Configuration Management

Development Principles

using Ansible examples

Created by Will Thames / @willthames

About this presentation

This presentation is available on Github Pages at:
http://willthames.github.io/devops-bris-ansible/

All code samples are included in the same repo, under examples

To save you having to remember that, I've published the info at http://willthames.github.io

About me

I build the future!

  • 18 months with Suncorp
  • 8 years before that at Betfair in the UK

† see Devops, what's missing, what's next

About Ansible

  • Been around 18 months (first commit 23/02/2012)
  • Daemon-less orchestration and config management tool - runs over ssh and uses existing privileges
  • Requires python (rather than ruby)
  • Recently raised US$6m in funding for their ansibleworks business, which offers enterprise features
  • Doesn't need root! (except to do things that need root)

About Ansible

  • Assumes homogeneity (little abstraction of resources like package installation etc.). This is realistic within corporations, but reduces reuse
  • Task driven rather than convergence driven - much less declarative than chef, let alone puppet

And vagrant...

  • Vagrant is a tool to programatically manage virtual machines
  • The demos in this presentation rely upon Vagrant.
  • Vagrant supports Ansible as a provisioning method
Vagrant.configure(2) do |config|

  config.vm.define :shop do |shop|
    shop.vm.box = "centos64-64"
    shop.vm.network :private_network, ip: "192.168.0.2"
    shop.vm.network :forwarded_port, guest: 22, host: 2202
  end

  config.vm.define :acct do |acct|
    acct.vm.box = "centos64-64"
    acct.vm.network :private_network, ip: "192.168.0.3"
    acct.vm.network :forwarded_port, guest: 22, host: 2203
  end

  config.vm.provision :ansible do |ansible|
    ansible.playbook = "provisioning/playbook.yml"
    ansible.inventory_file = "provisioning/ansible_hosts"
    ansible.sudo = true
  end
end

          
---
- hosts: vagrant

  tasks:
  - name: add dummy host in /etc/hosts
    action: lineinfile state=present regexp=repo.dev.example \
                line='192.168.0.1      repo.dev.example'

  - name: ensure /usr/local is writable by admin group
    action: file state=directory group=admin mode=775 \
                dest=/usr/local

Getting started with Ansible

Install from OS package (yum, apt-get etc) or

git clone http://github.com/ansible/ansible
pip install paramiko PyYAML jinja2
mkdir ~/.ansible
source ansible/hacking/env-setup -q

Setup Ansible config

cat > ~/.ansible/config << EOT
[defaults]
hostfile = ~/.ansible/hosts
library = ~/src/ansible/library
EOT

Talk to a target host

  • ssh-keygen (use a strong passphrase)
  • ssh-add (so you don't have to type your passphrase every connection)
  • ssh-copy-id $target (or OS equivalent)
ansible -m command -a date web
127.0.0.2 | success | rc=0 >>
Sun Aug 25 14:41:08 EST 2013

This presentation is about Ansible

The principles are applicable to:

Chef, Puppet, Salt, Cfengine

etc...

Example environment

We'll use this environment for discussion purposes

The naive approaches

  • Snowflake servers!
  • ssh in a for loop running a bash script on each server
  • version controlled per-server configuration

Configuration management

to the rescue?

DEMO!!!

What can we improve?

  • All that copy and paste! Refactoring...
  • Modular playbooks
  • Hierarchical configuration
  • Repeatability
  • Security

Modularity

Most configuration management frameworks have a way to have playbooks that include other playbooks.

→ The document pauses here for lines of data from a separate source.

(* ===== verification/StateExample.v ===== *)
(** * A block on a database with one account

    A concrete node: the map store, the toy hash, trivial curves, and
    contracts of the chain that write a slot of their own.  The properties of
    the state transition hold of it. *)
From S2P Require Import DposExample.
From S2P Require Import Prelude Bytes Rlp Crypto ChainConfig Dpos DposRewards Slashing.
From S2P Require Import Uint256 EvmWord EvmBase EvmMemory EvmGas EvmInstr EvmTable EvmRun EvmContracts Trie TrieSpec TrieEnc TrieSim TrieCommit TrieProps StateDb StateDbProps RocksDb RocksDbProps RocksDbPrune TrieSink TrieSinkProps TrieExample.
From S2P Require Import EvmFrame EvmKeeps StateEvm StateRevert StateKeeps EvmExample StateTrack BlockCommit BlockExample StateTransition StateTransitionProps StateBlock.
Local Open Scope Z_scope.
#[local] Existing Instance RefWords.ops.
#[local] Existing Instance toy_crypto.
#[local] Existing Instance toy_crypto_laws.
#[local] Existing Instance toy_curves.
#[local] Existing Instance map_store.

(** ** The database *)
Definition rich : DbAccount := mkDbAccount 1 10 None None 0.
Definition rich_key : bytes := BlockCommit.account_key alice.
Definition db_accounts : gmap bytes DbAccount := {[rich_key := rich]}.
Definition db_tree : tree := TShort (keybytes_to_hex rich_key) (TVal (acc_storage rich) (acc_hash rich)).
Definition db_root : bytes := node_hash db_tree.

Definition one_account : LatestState (CF := gmap bytes bytes) :=
  mkLatestState (mkDB (fun c => match c with
    | col_main_trie_value_latest => {[rich_key := acc_storage rich]}
    | state_col COL_main_trie_node => {[db_root := TrieEnc.body MainTrieSchema db_tree]}
    | _ => ∅ end) false) [] (mkStateDescriptor 0 db_root) 0.

Definition one_reader : Reader := block_reader one_account.
Definition one_input : StateInput := ExtendedReader one_reader.

Lemma tree_of_accounts : tree_of (acc_pair <$> db_accounts) = db_tree.
Proof. vm_compute. reflexivity. Qed.

Lemma rich_key_length : length rich_key = 32%nat.
Proof. vm_compute. reflexivity. Qed.

Lemma rich_ok : account_ok rich.
Proof. split; by vm_compute. Qed.

Lemma accounts_ok key a : db_accounts !! key = Some a -> account_ok a.
Proof. unfold db_accounts. rewrite lookup_singleton_Some. intros [_ <-]. apply rich_ok. Qed.

Lemma db_tree_values key s h : t_lookup key db_tree = Some (s, h) -> key = keybytes_to_hex rich_key /\ s = acc_storage rich /\ h = acc_hash rich.
Proof.
  unfold db_tree. rewrite t_lookup_short. destruct (strip _ key) as [rest|] eqn:E; [|done].
  destruct rest; [|done]. intros [= <- <-]. apply strip_app in E as ->. by rewrite app_nil_r.
Qed.

Lemma db_tree_in : in_db MainTrieSchema (fun db => db = MainTrieInput one_reader) [] db_tree.
Proof.
  intros db ->. split.
  - intros key s h (-> & -> & _)%db_tree_values. exists rich_key. split; vm_compute; reflexivity.
  - intros u [[_ ->]|[Hu _]]; [vm_compute; reflexivity|]. inversion Hu as [|? ? ? Hu'|]; subst. inversion Hu'.
Qed.

Lemma accounts_keys : keys_ok (acc_pair <$> db_accounts).
Proof.
  intros k. rewrite lookup_fmap. unfold db_accounts. destruct (decide (rich_key = k)) as [<-|Hne]; [by intros _; apply rich_key_length|].
  rewrite lookup_singleton_ne by done. by intros [? ?].
Qed.

Lemma db_tree_vals : vals_ok MainTrieSchema db_tree.
Proof. intros key s h (_ & -> & ->)%db_tree_values. split_and!; [by vm_compute|vm_compute; reflexivity|by vm_compute]. Qed.

Lemma root_given : IsEmptyStateRoot (Some db_root) = false.
Proof. vm_compute. reflexivity. Qed.

Lemma accounts_held : holds_accounts one_reader (Some db_root) db_accounts.
Proof.
  split; [apply accounts_keys|]. pose proof (proj1 (tree_of_spec _ accounts_keys)) as Hwf. rewrite tree_of_accounts in Hwf |- *. intros l Hl.
  exists (mkWriter (NHash db_root) l). split; [unfold Writer_Init; by rewrite (proj2 (Z.leb_le _ _) Hl)|]. split_and!; [done|apply db_tree_vals|].
  constructor; [|done|by left]. split; [done|]. split; [by right|]. intros db [->| ->]; by apply db_tree_in.
Qed.

(** ** What the EVM reads of it *)
Lemma one_value key : one_reader COL_main_trie_value key = if decide (rich_key = key) then Some (acc_storage rich) else None.
Proof.
  unfold one_reader, block_reader, pending_Get. cbn -[rich_key acc_storage]. unfold plain_Get, cf_Get, map_store. cbn [cf_handles ls_db one_account begun_latest].
  destruct (decide (rich_key = key)) as [<-|Hne]; [rewrite lookup_singleton_eq; vm_compute; reflexivity|by rewrite lookup_singleton_ne].
Qed.

Lemma one_account_read addr : in_GetAccount one_input addr = db_accounts !! BlockCommit.account_key addr.
Proof.
  unfold one_input, ExtendedReader, reader_GetAccount, GetRawAccount, MainTrieInput. cbn [in_GetAccount GetValue].
  change (keccak256 (addr_bytes addr)) with (BlockCommit.account_key addr). rewrite one_value. unfold db_accounts.
  destruct (decide _) as [<-|Hne]; [|by rewrite lookup_singleton_ne]. rewrite lookup_singleton_eq. vm_compute. reflexivity.
Qed.

Lemma no_value key : one_reader COL_acc_trie_value key = None.
Proof. reflexivity. Qed.

Lemma no_storage addr key : in_GetAccountStorage one_input addr key = None.
Proof. apply no_value. Qed.

Lemma read_nothing addr key : read_storage one_input addr key = 0.
Proof. unfold read_storage. by rewrite no_storage. Qed.

Lemma one_db : db_ok one_reader no_slots one_input db_accounts.
Proof.
  assert (forall addr d, in_GetAccount one_input addr = Some d -> d = rich) as Hd.
  { intros addr d. rewrite one_account_read. unfold db_accounts. by rewrite lookup_singleton_Some; intros [_ <-]. }
  split.
  - intros addr. by rewrite one_account_read.
  - by intros addr d ->%Hd.
  - by intros addr d root ->%Hd.
  - intros addr key _ _. unfold stored. by rewrite no_storage, read_nothing.
Qed.

(** ** Contracts that write a slot of their own *)
Definition writes_slot (key : bytes) : M (World ()) () := on_state (_ ← IncrementNonce dpos; SetStateRawIrreversibly dpos key [Byte.x07]).

Definition writing (key : bytes) : PrecompiledContract (St := World ()) :=
  mkPrecompiled (fun _ => ret 0) (fun _ => _ ← zoom (writes_slot key); ret (Fresh [], None)).

Definition slot_1 : bytes := replicate 32 Byte.x01.
Definition slot_2 : bytes := replicate 32 Byte.x02.

Definition chain_contracts : SystemContracts () := {|
  NewContracts _ := ();
  dpos_contract := writing slot_1;
  ApplyGenesis := writes_slot slot_1;
  contract_DistributeRewards _ := _ ← on_state (AddBalance dpos 7); ret 7;
  EndBlockCall _ := writes_slot slot_2;
  dpos_CommitCall _ x := x;
  slashing_contract := writing slot_2;
  CleanupJailedValidators _ := ret tt;
  slashing_CommitCall _ x := x;
|}.

Lemma writes_scripted key : within True (on_ts (CS := ()) scripted) (writes_slot key).
Proof.
  apply on_state_within. apply within_bind; [apply _|apply scripted_op; constructor|]. intros _. apply scripted_raw. by left.
Qed.

Lemma writing_scripted key : scripted_contract (writing key).
Proof.
  intros f. split; [apply within_ret; apply _|]. apply within_bind; [apply _| |intros []; apply within_ret; apply _].
  intros e. pose proof (writes_scripted key (evm_state e)) as Hw. unfold post, zoom in *. cbn [lget lset EVM_state_lens]. by destruct (writes_slot key _).
Qed.

Lemma chain_laws : ContractLaws chain_contracts.
Proof.
  split.
  - apply writing_scripted.
  - apply writing_scripted.
  - intros stats. apply within_bind; [apply _|apply on_state_within, scripted_op; constructor|]. intros _. apply within_ret. apply _.
  - intros n. apply writes_scripted.
  - intros n. apply within_ret. apply _.
Qed.

(** ** A block with a fee *)
Definition node_0 : StateTransition (CF := gmap bytes bytes) (CS := ()) :=
  start (Some chain_contracts) one_account 4 (default (mkTrieSink no_reader [] (mkWriter NNil 0) ∅) (TrieSink_Init db_root 16)).

Definition first_info : BlockInfo := mkBlockInfo 99 bob 1000000 5 0.
Abbreviation begin := (BeginBlock ex_cfg (Some chain_contracts) [Byte.x60] [Byte.x61] []).

Lemma init_one : Init ex_cfg (Some chain_contracts) [Byte.x60] [Byte.x61] [] one_account 4 16 = Done tt node_0.
Proof. unfold Init. cbn [StateRoot state_desc one_account]. rewrite root_given. reflexivity. Qed.

Lemma contracts_registered_witness : exists s', begin first_info node_0 = Done tt s' /\ Number (blk (evm_block s')) = 1 /\
  Precompiles_Get (precompiles (evm_block s')) dpos_contract_address = Some (writing slot_1).
Proof.
  destruct (contracts_registered ex_cfg (fun n => n) 841 (Some chain_contracts) [Byte.x60] [Byte.x61] [] node_0 first_info) as (s' & E & _ & En & _ & Hg).
  - apply (re_init _ _ _ _ _ _ _ one_account 4 16). exact init_one.
  - vm_compute. discriminate.
  - exists s'. split; [exact E|]. split; [exact En|]. apply Hg.
Defined.

(** What a computation of the transition leaves. *)
Definition after {S A} (m : M S A) (s : S) : S := match m s with Done _ s' => s' | _ => s end.
Definition result {S A} (m : M S A) (s : S) : option A := match m s with Done a _ => Some a | _ => None end.

Lemma after_done {S A} (m : M S A) s a s' : m s = Done a s' -> s' = after m s.
Proof. unfold after. by intros ->. Qed.

Lemma returning_after {S A} (m : M S A) s (Q : A -> S -> Prop) a : result m s = Some a -> Q a (after m s) -> returning m s Q.
Proof. unfold result, after. destruct (m s) as [a' s'|e s'|g] eqn:E; [|done|done]. intros [= ->] HQ. by exists a, s'. Qed.

Lemma small_body_one addr b : entry_ok no_input addr b -> entry_ok one_input addr b.
Proof. by intros []. Qed.

Lemma small_state_one s : small_state s = true -> tx_ok one_input s.
Proof. intros [Hb Hl Hr Hw]%small_state_ok. split; [|done..]. intros addr b Hin Eb. apply small_body_one. by apply Hb. Qed.

Lemma block_smooth s1 : begin first_info node_0 = Done tt s1 ->
  smooth ex_cfg (fun n => n) 841 chain_contracts (block_reader one_account) [OpFee alice 5] s1.
Proof.
  intros ->%after_done. constructor.
  - apply (returning_after _ _ _ tt); [vm_compute; reflexivity|done].
  - intros s' E. apply after_done in E as ->. constructor. apply (returning_after _ _ _ tt); [vm_compute; reflexivity|].
    apply small_state_one. vm_compute. reflexivity.
Qed.

Lemma block_commits_to_state_witness : exists s1 s2 s3 w m,
  BeginBlock ex_cfg (Some chain_contracts) [Byte.x60] [Byte.x61] [] first_info node_0 = Done tt s1 /\
  (_ ← do_ops ex_cfg (fun n => n) 841 chain_contracts [OpFee alice 5]; EndBlock (Some chain_contracts)) s1 = Done tt s2 /\
  PrepareCommit s2 = Done (default EmptyRLPListHash (accounts_root m)) s3 /\
  stored_as one_reader one_input (w alice) alice (StateEvm.body (load (GetEvmState s2) alice)) (m !! BlockCommit.account_key alice) /\
  stored_as one_reader one_input (w dpos) dpos (StateEvm.body (load (GetEvmState s2) dpos)) (m !! BlockCommit.account_key dpos).
Proof.
  destruct (block_commits_to_state ex_cfg (fun n => n) 841 chain_contracts [Byte.x60] [Byte.x61] [] one_account 4 16 no_slots db_accounts first_info [OpFee alice 5])
    as (s0 & s1 & E0 & E1 & Hs).
  - exact chain_laws.
  - exact toy_no_clash.
  - exact root_given.
  - exact one_db.
  - exact accounts_ok.
  - vm_compute. discriminate.
  - exact accounts_held.
  - vm_compute. discriminate.
  - vm_compute. reflexivity.
  - rewrite init_one in E0. injection E0 as <-. destruct (Hs (block_smooth s1 E1)) as (s2 & s3 & w & m & E2 & E3 & _ & Hm & _).
    exists s1, s2, s3, w, m. split; [exact E1|]. split; [exact E2|]. split; [exact E3|]. split; apply Hm.
Defined.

Ansible recently introduced Role Dependencies, so that playbooks can include roles which can include other roles

This means that e.g. installing java or logstash can be separated out to roles

Hierarchical configuration

Configuration is typically multi-dimensional:

  • environment specific
  • application specific

Also, there are typically groupings of targets - e.g. dev environments and prod-like environments

Hierarchical configuration

Here there are likely elements common to the dev environment such as mail gateways, log shipping destinations, log level.

There are also likely elements common to application type, such as files to log ship, JVM versions etc.

Repeatability

There are two key elements to repeatability:

  • invariance: The system should not change between runs of the same playbook, no matter how long apart
  • idempotency: Running the same playbook twice should have no additional effects

This means that playbooks that install the latest version of an artifact, or checkout HEAD from version control are not repeatable.

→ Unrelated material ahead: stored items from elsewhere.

Definition generateGreeting (ctx : context) : string :=
  default "Hello. System ready."
    (Sim.assoc (role ctx)
       [("plant-engineer", "Hello Engineer. I am monitoring the sensor array. Ask me about specific technical conditions or status.");
        ("plant-head", "Hello. Plant risk assessment is active. We can discuss operational timelines and safety risks.");
        ("management", "Hello. Financial impact models are ready. Ask me about ROI or cost of downtime.");
        ("admin", "System Online. Admin console active. I can report on diagnostics and data integrity.")]).

Definition is_one_of (x : string) (l : list string) : bool :=
  existsb (String.eqb x) l.

Definition generateEngineerResponse (intent : string) (ctx : context)
  : reply :=
  if String.eqb intent "FINANCIAL" then
    Text "I focus on purely technical performance and maintenance. Please consult Management for financial approval or cost analysis."
  else if String.eqb intent "SYSTEM_DIAGNOSTICS" then
    Text "System diagnostics look nominal. Refer to the Admin console for detailed ML model health logs."
  else if is_one_of intent ["STATUS_CHECK"; "TIMELINE_RISK"] then
    if isCritical ctx then
      match topSensor ctx with
      | Some t =>
          Text (cat ["Condition Alert: **"; topSensorName ctx;
                     "** is showing severe instability (";
                     pretty (s_count t);
                     " anomalies). The vibration signature suggests mechanical looseness or bearing degradation."])
      | None => TypeError
      end
    else if isWarning ctx then
      Text (cat ["Status is degraded. I am detecting early drift in **";
                 topSensorName ctx;
                 "**. It is currently manageable but requires monitoring."])
    else
      Text (cat ["All systems operational. "; topSensorName ctx;
                 " and other key parameters are within standard engineering limits."])
  else if is_one_of intent ["SAFETY_DECISION"; "GENERAL_DECISION"] then
    if isCritical ctx then
      Text (cat ["**Unsafe to Continue**. The sensor deviation in **";
                 topSensorName ctx;
                 "** has exceeded the safety threshold. I recommend immediate isolation of the pump to prevent catastrophic failure."])
    else
      Text (cat ["Technically, the pump is within safe operating limits. You may continue operation, but please schedule a routine inspection for **";
                 topSensorName ctx; "** during the next shift."])
  else
    Text (cat ["I am analyzing **"; topSensorName ctx;
               "**. Ask me about its condition or safety status."]).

Checks should be made when adding things - e.g. lines to a config file to ensure that it doesn't happen again on a second run

Version control is not just for

application code

It's probably obvious that you should commit your playbooks to source control.

But you also need to manage versions. So that you can run playbook v1.2 against dev, v1.1 against test and v1.0 against prod as improvements flow through the pipeline.

There are many ways to achieve this, but cheap branching (typically DVCS) is an easy way - whether that's a dev branch or just pointing dev at the 1.2 branch.

Security

What you don't want is your production database passwords, or Amazon private keys, or any other sensitive data written in plain text in source control.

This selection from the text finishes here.